Artículo en Inglés | MEDLINE | ID: mdl-39368735

RESUMEN

INTRODUCTION: Multidisciplinary Pulmonary Embolism Response Teams (PERTs) streamline care of adults with life-threatening pulmonary embolism (PE). Given rarity of pediatric PE, developing a clinical, educational, and research PERT paradigm is a novel and underutilized concept in pediatrics. RESEARCH QUESTION: Is PERT feasible in pediatrics, and does it improve PE care? STUDY DESIGN AND METHODS: A strategy-to-execution proposal to launch a pediatric PERT was developed for institutional buy-in. Key stakeholders collectively implemented PERT. Data were collected for the two-year pre- and post-PERT eras, and outcomes were compared. RESULTS: PERT implementation took 12 months. Our PERT, led by hematology, comprises of pediatric experts in emergency medicine, critical care, interventional cardiology, anesthesiology, and interventional radiology. Data on 30 patients pre-PERT and 31 post-PERT were analyzed. Pre-PERT, 10%(3/30), 13%(4/30), 20%(6/30), and 57%(17/30), and post-PERT, 3%(1/31), 10%(3/31), 16%(5/31), and 71%(22/31) were categorized as high-risk, intermediate-LOW risk, intermediate-HIGH risk, and low-risk PE, respectively. Post-PERT, there were 13 unique PERT activations. PERT was activated on all eligible PE patients and, additionally, on four low-risk PEs. Time-to-echocardiogram was shorter post-PERT (4.7 hrs vs 2 hrs, P=0.0147). Anticoagulation was ordered (90 min vs 54 min, P=0.003) and given sooner (154 min vs 113 min, P=0.049) post-PERT. There were no differences in time-to-reperfusion therapies (12 hrs pre-PERT vs 8.7 hrs post-PERT, P=0.1).
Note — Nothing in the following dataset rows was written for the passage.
(* ===== verification/JsString.v ===== *)
(** * JavaScript strings

    A string is its sequence of UTF-16 code units, each a number in
    [0, 65536).  [js] embeds the ASCII literals of the source.  The functions
    below are the [String.prototype] methods the modelled code calls. *)

From S2P Require Import Prelude.
From Stdlib Require Import Ascii.

Abbreviation jsstr := (list Z).

Fixpoint js (s : string) : jsstr :=
  match s with
  | EmptyString => []
  | String c s => Z.of_N (N_of_ascii c) :: js s
  end.

Definition code_unit (c : Z) : Prop := 0 <= c < 65536.

Module JsString.

Fixpoint startsWith (s p : jsstr) {struct p} : bool :=
  match p, s with
  | [], _ => true
  | c :: p, d :: s => (c =? d) && startsWith s p
  | _ :: _, [] => false
  end.

Definition endsWith (s p : jsstr) : bool := startsWith (rev s) (rev p).

Fixpoint includes (s p : jsstr) : bool :=
  startsWith s p ||
  match s with [] => false | _ :: s => includes s p end.

(** [s.split(sep)] for a non-empty separator: [skip] counts the units of a
    separator still to be passed over, [acc] is the current piece, reversed. *)
Fixpoint split_go (sep : jsstr) (skip : nat) (acc s : jsstr) : list jsstr :=
  match s with
  | [] => [rev acc]
  | c :: s' =>
      match skip with
      | S skip => split_go sep skip acc s'
      | O => if startsWith s sep then rev acc :: split_go sep (length sep - 1) [] s'
             else split_go sep 0 (c :: acc) s'
      end
  end.

Definition split (s sep : jsstr) : list jsstr := split_go sep 0 [] s.

(** [toLowerCase] on the ASCII letters; every other unit is left alone. *)
Definition lower (c : Z) : Z := if (65 <=? c) && (c <=? 90) then c + 32 else c.
Definition toLowerCase (s : jsstr) : jsstr := map lower s.

Definition is_digit (c : Z) : bool := (48 <=? c) && (c <=? 57).
Definition is_hex (c : Z) : bool :=
  is_digit c || ((97 <=? c) && (c <=? 102)) || ((65 <=? c) && (c <=? 70)).
Definition is_lower_hex (c : Z) : bool := is_digit c || ((97 <=? c) && (c <=? 102)).

Definition digit_val (c : Z) : Z :=
  if is_digit c then c - 48 else if (97 <=? c) && (c <=? 102) then c - 87 else c - 55.

(** [Number(s)] / [parseInt(s, 10)] and [parseInt(s, 16)] on strings of digits. *)
Definition parse_base (b : Z) (s : jsstr) : Z :=
  fold_left (fun n c => n * b + digit_val c) s 0.

(** The decimal spelling of a non-negative integer, as in a template literal. *)
Fixpoint dec_go (fuel : nat) (n : Z) (acc : jsstr) : jsstr :=
  match fuel with
  | O => acc
  | S fuel => let acc := (48 + n mod 10) :: acc in
              if n <? 10 then acc else dec_go fuel (n / 10) acc
  end.
Definition decimal (n : Z) : jsstr := dec_go (S (Z.to_nat (Z.log2 (Z.max n 1)))) n [].

Fixpoint hex_go (fuel : nat) (n : Z) (acc : jsstr) : jsstr :=
  match fuel with
  | O => acc
  | S fuel => let d := n mod 16 in
              let acc := (if d <? 10 then 48 + d else 87 + d) :: acc in
              if n <? 16 then acc else hex_go fuel (n / 16) acc
  end.
(** [n.toString(16)] *)
Definition hexadecimal (n : Z) : jsstr := hex_go (S (Z.to_nat (Z.log2 (Z.max n 1)))) n [].

(** ** Facts *)

Lemma startsWith_spec s p : startsWith s p = true <-> exists r, s = p ++ r.
Proof.
  revert s. induction p as [|c p IH]; intros s; simpl.
  - split; [|done]. intros _. by exists s.
  - destruct s as [|d s]; [by split; [|intros [r Hr]]|].
    rewrite andb_true_iff, Z.eqb_eq, IH. split.
    + intros [-> [r ->]]. by exists r.
    + intros [r Hr]. simplify_eq/=. eauto.
Qed.

Lemma startsWith_refl s : startsWith s s = true.
Proof. apply startsWith_spec. exists []. by rewrite app_nil_r. Qed.

Lemma startsWith_app p r : startsWith (p ++ r) p = true.
Proof. apply startsWith_spec. eauto. Qed.

Lemma includes_spec s p : includes s p = true <-> exists l r, s = l ++ p ++ r.
Proof.
  revert p. induction s as [|c s IH]; intros p; simpl.
  - rewrite orb_false_r, startsWith_spec. split.
    + intros [r Hr]. by exists [], r.
    + intros (l & r & Hr). destruct l; simplify_eq/=. eauto.
  - rewrite orb_true_iff, startsWith_spec, IH. split.
    + intros [[r Hr]|(l & r & ->)]; [by exists [], r|]. by exists (c :: l), r.
    + intros ([|x l] & r & Hr); simplify_eq/=; [eauto|]. right. eauto.
Qed.

Lemma parse_base_app b s t :
  parse_base b (s ++ t) = fold_left (fun n c => n * b + digit_val c) t (parse_base b s).
Proof. unfold parse_base. by rewrite fold_left_app. Qed.

(** Joining the pieces with the separator gives the string back. *)
Fixpoint join (sep : jsstr) (ps : list jsstr) : jsstr :=
  match ps with
  | [] => []
  | [p] => p
  | p :: ps => p ++ sep ++ join sep ps
  end.

Lemma split_go_nonempty sep k acc s : split_go sep k acc s <> [].
Proof.
  revert k acc. induction s as [|c s IH]; intros [|k] acc; simpl; try done.
  by destruct (startsWith _ _).
Qed.

Lemma join_cons sep p ps : ps <> [] -> join sep (p :: ps) = p ++ sep ++ join sep ps.
Proof. by destruct ps. Qed.

Lemma split_go_join sep s : sep <> [] -> forall k acc,
  (k <= length s)%nat ->
  join sep (split_go sep k acc s) = rev acc ++ drop k s.
Proof.
  intros Hsep. induction s as [|c s IH]; intros [|k] acc Hk; simpl in *.
  - by rewrite app_nil_r.
  - lia.
  - destruct (startsWith (c :: s) sep) eqn:E.
    + apply startsWith_spec in E as [r Hr].
      rewrite join_cons by apply split_go_nonempty.
      destruct sep as [|d sep]; [done|]. simpl in Hr. simplify_eq. simpl.
      rewrite Nat.sub_0_r, IH by (rewrite length_app; lia).
      by rewrite drop_app_length.
    + rewrite IH by lia. simpl. by rewrite <- app_assoc.
  - rewrite IH by lia. done.
Qed.

Lemma split_join s sep : sep <> [] -> join sep (split s sep) = s.
Proof. intros H. unfold split. rewrite split_go_join by (done || lia). done. Qed.

(** *** Splitting at a single unit *)

Lemma startsWith_char c d s : startsWith (d :: s) [c] = (c =? d).
Proof. simpl. by rewrite andb_true_r. Qed.

Lemma split_go_piece c p : c ∉ p -> forall acc s,
  split_go [c] 0 acc (p ++ c :: s) = (rev acc ++ p) :: split_go [c] 0 [] s.
Proof.
  induction p as [|x p IH]; intros Hc acc s.
  - simpl. rewrite Z.eqb_refl, app_nil_r. done.
  - change ((x :: p) ++ c :: s) with (x :: (p ++ c :: s)). cbn [split_go].
    rewrite startsWith_char, (proj2 (Z.eqb_neq c x)) by set_solver.
    rewrite IH by set_solver. simpl. by rewrite <- app_assoc.
Qed.

(** No occurrence: one piece. *)
Lemma split_go_none sep s : forall acc,
  includes s sep = false -> split_go sep 0 acc s = [rev acc ++ s].
Proof.
  induction s as [|c s IH]; intros acc Hi; simpl; [by rewrite app_nil_r|].
  simpl in Hi. apply orb_false_iff in Hi as [H1 H2]. rewrite H1, IH by done. simpl.
  by rewrite <- app_assoc.
Qed.

Lemma split_none s sep : includes s sep = false -> split s sep = [s].
Proof. apply split_go_none. Qed.

Lemma includes_char s c : includes s [c] = true <-> c ∈ s.
Proof.
  rewrite includes_spec. split.
  - intros (l & r & ->). set_solver.
  - intros Hc. apply list_elem_of_split in Hc as (l & r & ->). by exists l, r.
Qed.

Lemma includes_char_false s c : c ∉ s -> includes s [c] = false.
Proof. intros H. apply not_true_iff_false. by rewrite includes_char. Qed.

Lemma split_join_char c ps :
  ps <> [] -> Forall (fun p => c ∉ p) ps -> split (join [c] ps) [c] = ps.
Proof.
  unfold split. intros Hne Hps. induction Hps as [|p ps Hp Hps IH]; [done|].
  destruct ps as [|q ps].
  - simpl. by rewrite split_go_none by (by apply includes_char_false).
  - change (join [c] (p :: q :: ps)) with (p ++ c :: join [c] (q :: ps)).
    rewrite split_go_piece by done. by rewrite IH.
Qed.

Lemma join_elem c ps x : x ∈ join [c] ps -> x = c \/ exists p, p ∈ ps /\ x ∈ p.
Proof.
  induction ps as [|p ps IH]; [by inversion 1|]. destruct ps as [|q ps].
  - simpl. intros Hx. right. exists p. set_solver.
  - change (join [c] (p :: q :: ps)) with (p ++ c :: join [c] (q :: ps)).
    rewrite elem_of_app, elem_of_cons. intros [Hx|[->|Hx]]; [|by left|].
    + right. exists p. set_solver.
    + destruct (IH Hx) as [->|(p' & Hp' & Hx')]; [by left|]. right. exists p'. set_solver.
Qed.

Lemma map_join f c ps : map f (join [c] ps) = join [f c] (map (map f) ps).
Proof.
  induction ps as [|p ps IH]; [done|]. destruct ps as [|q ps]; [done|].
  change (join [c] (p :: q :: ps)) with (p ++ c :: join [c] (q :: ps)).
  rewrite map_app. change (map f (c :: ?l)) with (f c :: map f l). rewrite IH. done.
Qed.

(** *** Numerals *)

Lemma fold_base_bound b s : 0 < b -> Forall (fun c => 0 <= digit_val c < b) s -> forall n,
  0 <= n -> n * b ^ Z.of_nat (length s) <= fold_left (fun n c => n * b + digit_val c) s n
            < (n + 1) * b ^ Z.of_nat (length s).
Proof.
  intros Hb. induction 1 as [|c s Hc Hs IH]; intros n Hn.
  - simpl. lia.
  - cbn [fold_left length]. rewrite Nat2Z.inj_succ, Z.pow_succ_r by lia.
    specialize (IH (n * b + digit_val c) ltac:(nia)).
    assert (0 < b ^ Z.of_nat (length s)) by (apply Z.pow_pos_nonneg; lia). nia.
Qed.

Lemma parse_base_bound b s : 0 < b -> Forall (fun c => 0 <= digit_val c < b) s ->
  0 <= parse_base b s < b ^ Z.of_nat (length s).
Proof. intros Hb Hs. pose proof (fold_base_bound b s Hb Hs 0 ltac:(lia)). unfold parse_base. lia. Qed.
End JsString.
(* ===== verification/Lagrange.v ===== *)
(** * Lagrange interpolation over a field

    The algebra behind secret reconstruction: a polynomial with at most as
    many coefficients as there are distinct points is the combination of its
    values at these points by the Lagrange basis. *)

From S2P Require Import Prelude.
From Stdlib Require Import Ring Field.

Section lagrange.
Context {F : Type} `{EqDecision F}.
Context (f0 f1 : F) (fadd fmul fsub : F -> F -> F) (fopp : F -> F)
        (fdiv : F -> F -> F) (finv : F -> F).
Context (Fth : field_theory f0 f1 fadd fmul fsub fopp fdiv finv eq).

Add Field lagrange_field : Fth.

Local Notation "0" := f0.
Local Notation "1" := f1.
Local Infix "+" := fadd.
Local Infix "*" := fmul.
Local Infix "-" := fsub.
Local Infix "/" := fdiv.

Definition suml (l : list F) : F := foldr fadd 0 l.
Definition prodl (l : list F) : F := foldr fmul 1 l.

(** Horner evaluation, constant coefficient first. *)
Definition peval (p : list F) (x : F) : F := foldr (fun c y => y * x + c) 0 p.

Fixpoint fpow (x : F) (n : nat) : F := match n with O => 1 | S n => x * fpow x n end.

(** The basis polynomial of the point [x], at [z]. *)
Definition basis (xs : list F) (x z : F) : F :=
  prodl (map (fun y => (z - y) / (x - y)) (base.filter (fun y => y <> x) xs)).

(** The interpolation of the values [f] at the points [xs], at [z]. *)
Definition lag (xs : list F) (f : F -> F) (z : F) : F :=
  suml (map (fun x => f x * basis xs x z) xs).

Lemma sub_nonzero (a b : F) : a <> b -> a - b <> 0.
Proof. intros Hne H0. apply Hne. transitivity (a - b + b); [ring|]. rewrite H0. ring. Qed.

Lemma suml_ext_in (g h : F -> F) xs :
  (forall x, x ∈ xs -> g x = h x) -> suml (map g xs) = suml (map h xs).
Proof.
  induction xs as [|x xs IH]; intros Hgh; simpl; [done|].
  rewrite Hgh by set_solver. f_equal. apply IH. intros; apply Hgh; set_solver.
Qed.

Lemma suml_scale (c : F) (g : F -> F) xs :
  suml (map (fun x => c * g x) xs) = c * suml (map g xs).
Proof. induction xs as [|x xs IH]; simpl; [ring|]. rewrite IH. ring. Qed.

Lemma suml_add (g h : F -> F) xs :
  suml (map (fun x => g x + h x) xs) = suml (map g xs) + suml (map h xs).
Proof. induction xs as [|x xs IH]; simpl; [ring|]. rewrite IH. ring. Qed.

Lemma suml_perm l l' : l ≡ₚ l' -> suml l = suml l'.
Proof.
  unfold suml. induction 1 as [|x l l' _ IH|x y l|l1 l2 l3 _ IH1 _ IH2]; simpl;
    [done|by rewrite IH|ring|congruence].
Qed.

Lemma prodl_perm l l' : l ≡ₚ l' -> prodl l = prodl l'.
Proof.
  unfold prodl. induction 1 as [|x l l' _ IH|x y l|l1 l2 l3 _ IH1 _ IH2]; simpl;
    [done|by rewrite IH|ring|congruence].
Qed.

Lemma basis_perm xs ys x z : xs ≡ₚ ys -> basis xs x z = basis ys x z.
Proof. intros Hp. unfold basis. apply prodl_perm, Permutation_map. by rewrite Hp. Qed.

Lemma lag_perm xs ys f z : xs ≡ₚ ys -> lag xs f z = lag ys f z.
Proof.
  intros Hp. unfold lag. transitivity (suml (map (fun x => f x * basis xs x z) ys)).
  - by apply suml_perm, Permutation_map.
  - apply suml_ext_in. intros x _. by rewrite (basis_perm xs ys).
Qed.

Lemma lag_ext xs f g z : (forall x, x ∈ xs -> f x = g x) -> lag xs f z = lag xs g z.
Proof. intros H. apply suml_ext_in. intros x Hx. by rewrite H. Qed.

Lemma lag_scale xs c f z : lag xs (fun x => c * f x) z = c * lag xs f z.
Proof. unfold lag. rewrite <- suml_scale. apply suml_ext_in. intros; ring. Qed.

Lemma lag_add xs f g z : lag xs (fun x => f x + g x) z = lag xs f z + lag xs g z.
Proof. unfold lag. rewrite <- suml_add. apply suml_ext_in. intros; ring. Qed.

(** Factoring out a root removes its point. *)
Lemma lag_factor x0 xs f z :
  x0 ∉ xs -> lag (x0 :: xs) (fun x => (x - x0) * f x) z = (z - x0) * lag xs f z.
Proof.
  intros Hx0. unfold lag. simpl.
  transitivity (0 + suml (map (fun x => (z - x0) * (f x * basis xs x z)) xs)).
  - f_equal; [ring|]. apply suml_ext_in. intros x Hx.
    assert (x0 <> x) as Hne by (intros ->; done).
    unfold basis at 1. rewrite filter_cons_True by done. simpl.
    fold (basis xs x z). field. apply sub_nonzero. congruence.
  - rewrite suml_scale. ring.
Qed.

(** The basis polynomials sum to one. *)
Lemma lag_one n : forall xs z, length xs = S n -> NoDup xs -> lag xs (fun _ => 1) z = 1.
Proof.
  induction n as [|n IH]; intros [|a [|b xs]] z Hlen Hnd; simpl in Hlen; try lia.
  - unfold lag, basis. simpl. rewrite filter_cons_False by tauto. simpl. ring.
  - apply NoDup_cons in Hnd as [Ha Hnd]. apply NoDup_cons in Hnd as [Hb Hnd].
    assert (a <> b) as Hab by set_solver.
    assert (lag (a :: b :: xs) (fun x => (x - a) * 1) z = z - a) as H1.
    { rewrite lag_factor by done. rewrite IH; [ring|simpl; lia|]. by apply NoDup_cons. }
    assert (lag (a :: b :: xs) (fun x => (x - b) * 1) z = z - b) as H2.
    { rewrite (lag_perm _ (b :: a :: xs)) by apply perm_swap.
      rewrite lag_factor by set_solver. rewrite IH; [ring|simpl; lia|].
      apply NoDup_cons. set_solver. }
    assert ((a - b) * lag (a :: b :: xs) (fun _ => 1) z = a - b) as H3.
    { rewrite <- lag_scale.
      rewrite (lag_ext _ _ (fun x => (x - b) * 1 + (fopp 1) * ((x - a) * 1)))
        by (intros; ring).
      rewrite lag_add, lag_scale, H1, H2. ring. }
    pose proof (sub_nonzero a b Hab) as Hne.
    transitivity ((a - b) * lag (a :: b :: xs) (fun _ => 1) z / (a - b)); [by field|].
    rewrite H3. by field.
Qed.

Lemma lag_pow d : forall xs z,
  (d < length xs)%nat -> NoDup xs -> lag xs (fun x => fpow x d) z = fpow z d.
Proof.
  induction d as [|d IH]; intros xs z Hlen Hnd.
  - destruct (length xs) as [|n] eqn:E; [lia|]. by apply (lag_one n).
  - destruct xs as [|x0 xs]; [simpl in Hlen; lia|]. simpl in Hlen.
    pose proof Hnd as Hnd0. apply NoDup_cons in Hnd0 as [Hx0 Hnd'].
    rewrite (lag_ext _ _ (fun x => (x - x0) * fpow x d + x0 * fpow x d))
      by (intros; simpl; ring).
    rewrite lag_add, lag_factor, lag_scale by done.
    rewrite !IH by (done || simpl; lia). simpl. ring.
Qed.

Lemma lag_shifted p : forall d xs z,
  (d + length p <= length xs)%nat -> NoDup xs ->
  lag xs (fun x => fpow x d * peval p x) z = fpow z d * peval p z.
Proof.
  induction p as [|c p IH]; intros d xs z Hlen Hnd.
  - rewrite (lag_ext _ _ (fun x => 0 * f1)) by (intros; simpl; ring).
    rewrite lag_scale. simpl. ring.
  - simpl in Hlen.
    rewrite (lag_ext _ _ (fun x => c * fpow x d + fpow x (S d) * peval p x))
      by (intros; simpl; ring).
    rewrite lag_add, lag_scale, lag_pow, IH by (done || lia). simpl. ring.
Qed.

(** Interpolation is exact on polynomials with no more coefficients than points. *)
Lemma lagrange_exact p xs z :
  (length p <= length xs)%nat -> NoDup xs -> lag xs (peval p) z = peval p z.
Proof.
  intros Hlen Hnd. rewrite (lag_ext _ _ (fun x => fpow x 0 * peval p x))
    by (intros; simpl; ring).
  rewrite lag_shifted by done. simpl. ring.
Qed.

(** ** Existence of an interpolating polynomial *)

Definition pscale (c : F) (p : list F) : list F := map (fmul c) p.

Fixpoint padd (p q : list F) : list F :=
  match p, q with
  | [], q => q
  | p, [] => p
  | a :: p, b :: q => (a + b) :: padd p q
  end.

(** The product with the linear factor [x - a]. *)
Definition pmul_root (a : F) (p : list F) : list F := padd (pscale (fopp a) p) (0 :: p).

Definition vanishing (xs : list F) : list F := foldr pmul_root [1] xs.

Lemma peval_scale c p x : peval (pscale c p) x = c * peval p x.
Proof. induction p as [|a p IH]; simpl; [ring|]. rewrite IH. ring. Qed.

Lemma peval_add p q x : peval (padd p q) x = peval p x + peval q x.
Proof.
  revert q. induction p as [|a p IH]; intros [|b q]; simpl; try ring. rewrite IH. ring.
Qed.

Lemma length_padd p q : length (padd p q) = max (length p) (length q).
Proof. revert q. induction p as [|a p IH]; intros [|b q]; simpl; auto. Qed.

Lemma peval_root a p x : peval (pmul_root a p) x = (x - a) * peval p x.
Proof. unfold pmul_root. rewrite peval_add, peval_scale. simpl. ring. Qed.

Lemma vanishing_length xs : length (vanishing xs) = S (length xs).
Proof.
  induction xs as [|x xs IH]; simpl; [done|]. unfold pmul_root, pscale.
  rewrite length_padd, length_map. simpl. lia.
Qed.

Lemma mul_nonzero (a b : F) : a <> 0 -> b <> 0 -> a * b <> 0.
Proof.
  intros Ha Hb H0. apply Ha. transitivity (a * b / b); [by field|]. rewrite H0. by field.
Qed.

Lemma vanishing_zero xs x : x ∈ xs -> peval (vanishing xs) x = 0.
Proof.
  induction xs as [|y xs IH]; [set_solver|]. intros Hx. simpl. rewrite peval_root.
  apply elem_of_cons in Hx as [->|Hx]; [ring|]. rewrite IH by done. ring.
Qed.

Lemma vanishing_nonzero xs x : x ∉ xs -> peval (vanishing xs) x <> 0.
Proof.
  induction xs as [|y xs IH]; intros Hx; simpl.
  - intros H. apply (F_1_neq_0 Fth). rewrite <- H. ring.
  - rewrite peval_root. apply mul_nonzero; [apply sub_nonzero; set_solver|apply IH; set_solver].
Qed.

(** Any values at distinct points are those of a polynomial with one
    coefficient per point. *)
Lemma interpolation_exists (f : F -> F) xs :
  NoDup xs -> exists p, length p = length xs /\ forall x, x ∈ xs -> peval p x = f x.
Proof.
  induction xs as [|x0 xs IH]; intros Hnd; [exists []; split; [done|set_solver]|].
  apply NoDup_cons in Hnd as [Hx0 Hnd]. destruct (IH Hnd) as (p & Hlen & Hp).
  pose proof (vanishing_nonzero xs x0 Hx0) as Hw.
  exists (padd p (pscale ((f x0 - peval p x0) / peval (vanishing xs) x0) (vanishing xs))).
  split.
  - rewrite length_padd. unfold pscale. rewrite length_map, vanishing_length. simpl. lia.
  - intros x Hx. rewrite peval_add, peval_scale.
    apply elem_of_cons in Hx as [->|Hx]; [by field|].
    rewrite (Hp x), (vanishing_zero xs x) by done. by field.
Qed.
End lagrange.
(** [handleVote({id, voter, approved})] *)
Definition handleVote (m : Mesh) (now : Z) (fail : bool) (pid by_voter : string) (ok : bool)
    (s : Service) : Service * list effect :=
  match JsMap.get (proposals s) pid with
  | None => (s, [])
  | Some p =>
      if executed p then (s, [])
      else
        let p := set_votes (recordVote (mkVote by_voter ok now) (votes p)) p in
        let s := mkService (JsMap.set (proposals s) pid p) (executionLocks s) in
        let activeNodes := activeNodeCount m + 1 in
        if activeNodes =? 1 then executeProposal p fail s
        else
          let quorumSize := activeNodes / 2 + 1 in
          if quorumSize <=? approveCount (votes p) then executeProposal p fail s
          else (s, [])
  end.

(** [propose(type, target, payload)] up to and including its broadcast; [uuid]
    is the fresh identifier. *)
Definition proposeStart (m : Mesh) (now : Z) (uuid : string) (ty : ProposalType) (tgt : string)
    (pl : P) (s : Service) : Service * list effect :=
  let p := mkProposal uuid (nodeId m) ty tgt pl [mkVote (nodeId m) true now] now false in
  (mkService (JsMap.set (proposals s) uuid p) (executionLocks s), [EmitProposal p]).

(** The single-node override at the end of [propose]. *)
Definition proposeFinish (m : Mesh) (now : Z) (fail : bool) (uuid : string) (s : Service)
    : Service * list effect :=
  if activeNodeCount m =? 0 then handleVote m now fail uuid (nodeId m) true s else (s, []).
Five (83.3%) of six eligible (intermediate-HIGH and high-risk) patients received reperfusion therapies in the post-PERT era compared to three (37.5%) of eight eligible patients in the pre-PERT era (P=0.0001). There were no differences in major bleeding, mortality, or length of stay in either era. INTERPRETATION: The pediatric PERT paradigm was successfully created and adopted locally. Our PERT enhanced access to experts, facilitated timely advanced therapies, and held value for low-risk PE. The University of Texas Southwestern Medical Center (UTSW) and Children's Health System of Texas pediatric PERT may serve as a best-practice model for streamlining care for pediatric PE.